Jaenicke: Etwa das Sarajevo-Projekt. Das ist von Leuten an uns herangetragen worden, die sagten, wir möchten gerne theatralisch etwas zu unseren Erfahrungen, die wir selber in Sarajewo gemacht haben, zu dieser Illusion von der multikultureller Stadt machen. Und das hätte natürlich auch schrecklich baden gehen können, aber uns hat die Haltung dieser Leute interessiert. Das nur als Beispiel, was ein Festival wie unseres in einem thematischen Zusammenhang ermöglichen kann und soll.

taz: Wenn ich mir lediglich den Titel „Theater an den Schnittflächen von Kulturen“ ansehe, dann muß ich sagen, daß mir kaum ein Gruppe im Welttheater einfällt, die man nicht unter dieser Überschrift subsummieren kann.

Naumann: Der Gedanke war, wir wollten in Ländern suchen, die a.) eine Kolonialerfahrung haben oder b.) mit einer zweiten oder dritten Einwanderergeneration leben und die damit eine andere Kulturerfahrung haben als Deutschland. Daher der Gedanke, da muß es Künstler geben, die durch diese kulturelle Erfahrung ihre Form und ihre Sprache finden. Und dann wurde gesucht.

Jaenicke: Das Entscheidende ist, daß bei den Compagnien ganz bewußt die Konfrontation mit diesem Fragenkomplex stattfindet. Das war dann das Kriterium, an dem sich Auswahl entschieden hat.

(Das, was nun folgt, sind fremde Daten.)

(** [C2] A line on which [json.loads] raises [JSONDecodeError] gets, under
    every configuration, one error response: its id is null, its code is
    -32700 and its message is ["Parse error: "] followed by the decoder's
    diagnostic.  No delay is applied; when the line is not empty the loop
    body writes the response as its one output line and the loop goes on (a
    line that is empty after stripping never reaches [process_request]). *)
Theorem parse_error_always_answered line diagnostic rs es d :
  json_loads line = Raise (JSONDecodeError diagnostic) ->
  exists response message,
    process_request line rs es d = ([], Return (Some response)) /\
    response_id response = Some JNull /\
    response_error response = Some (JInt (-32700), JString message) /\
    response_result response = None /\
    message = "Parse error: " +:+ diagnostic /\
    String.prefix "Parse error: " message = true /\
    substringb diagnostic message = true /\
    forall raw, str_strip raw = line -> nonempty line = true ->
      serve_line raw rs es d = ([Stdout (json_dumps response)], Return tt) /\
      forall rest trace,
        step (Process (Serving rs es d) (raw :: rest) trace)
        = Some (Process (Serving rs es d) rest (trace ++ [Stdout (json_dumps response)])).
Proof.
  intros Hdec.
  assert (process_request line rs es d
          = ([], Return (Some (parse_error_response diagnostic)))) as Hpr.
  { unfold process_request. by rewrite Hdec. }
  exists (parse_error_response diagnostic), ("Parse error: " +:+ diagnostic).
  do 5 (split; [done|]).
  split; [apply prefix_nil|]. split; [apply substringb_suffix|].
  intros raw <- Hne.
  pose proof (serve_line_response raw rs es d [] _ Hne Hpr) as Hloop.
  split; [exact Hloop|]. intros rest trace. by apply step_serving.
Qed.



(** A method that is a list or a dict cannot be looked up. *)
Lemma unhashable_method_raises line request req_id e rs d :
  json_loads line = Return (JDict request) ->
  dict_lookup "id" request = Some req_id ->
  req_id <> JNull ->
  hashable (method_of request) = false ->
  d <= max_sleep ->
  process_request line rs (JDict e) d = (delay_events d, Raise TypeError).
Proof.
  intros Hdec Hid Hnn Hh Hd. unfold process_request. rewrite Hdec, delay_step.
  assert ((d <=? max_sleep) = true) as -> by lia.
  unfold py_get, mbind, M_bind, mret, M_ret, bind at 1 2.
  fold (method_of request). rewrite Hid. cbn.
  rewrite (is_none_false _ Hnn).
  destruct (method_of request); try done; simpl; by rewrite app_nil_r.
Qed.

taz: Wenn man sich die letzten Themata seit 89 ansieht, dann ging es eigentlich immer um „Grenze“. Um Europa ohne eisernen Vorhang, um Ost-West-Verhältnisse, um Grenzgänger, jetzt um Schnittflächen...

Jaenicke: Wir arbeiten in dem Breich, wo wir immer wieder versuchen, an Begriffe neu heranzugehen. Es geht ja wesentlich nicht um Grenzziehungen, sondern um Überschreitungen. Schon die Kunstformen, mit denen wir uns hier befassen, begreifen wir vom Hintergrund her als grenzsprengend.

Naumann: Ich glaube, das wird sich in den nächsten Jahren auch nicht ändern. Vielleicht kriegst du noch einmal eine andere Facette davon, aber letztendlich ist dieses Thema immer das Zentrum.

taz: Es gibt dieses Jahr drei israelische und zwei amerikanische Produktionen, die sich mit jüdischer Identität beschäftigen. Ist das ein bewußter Schwerpunkt?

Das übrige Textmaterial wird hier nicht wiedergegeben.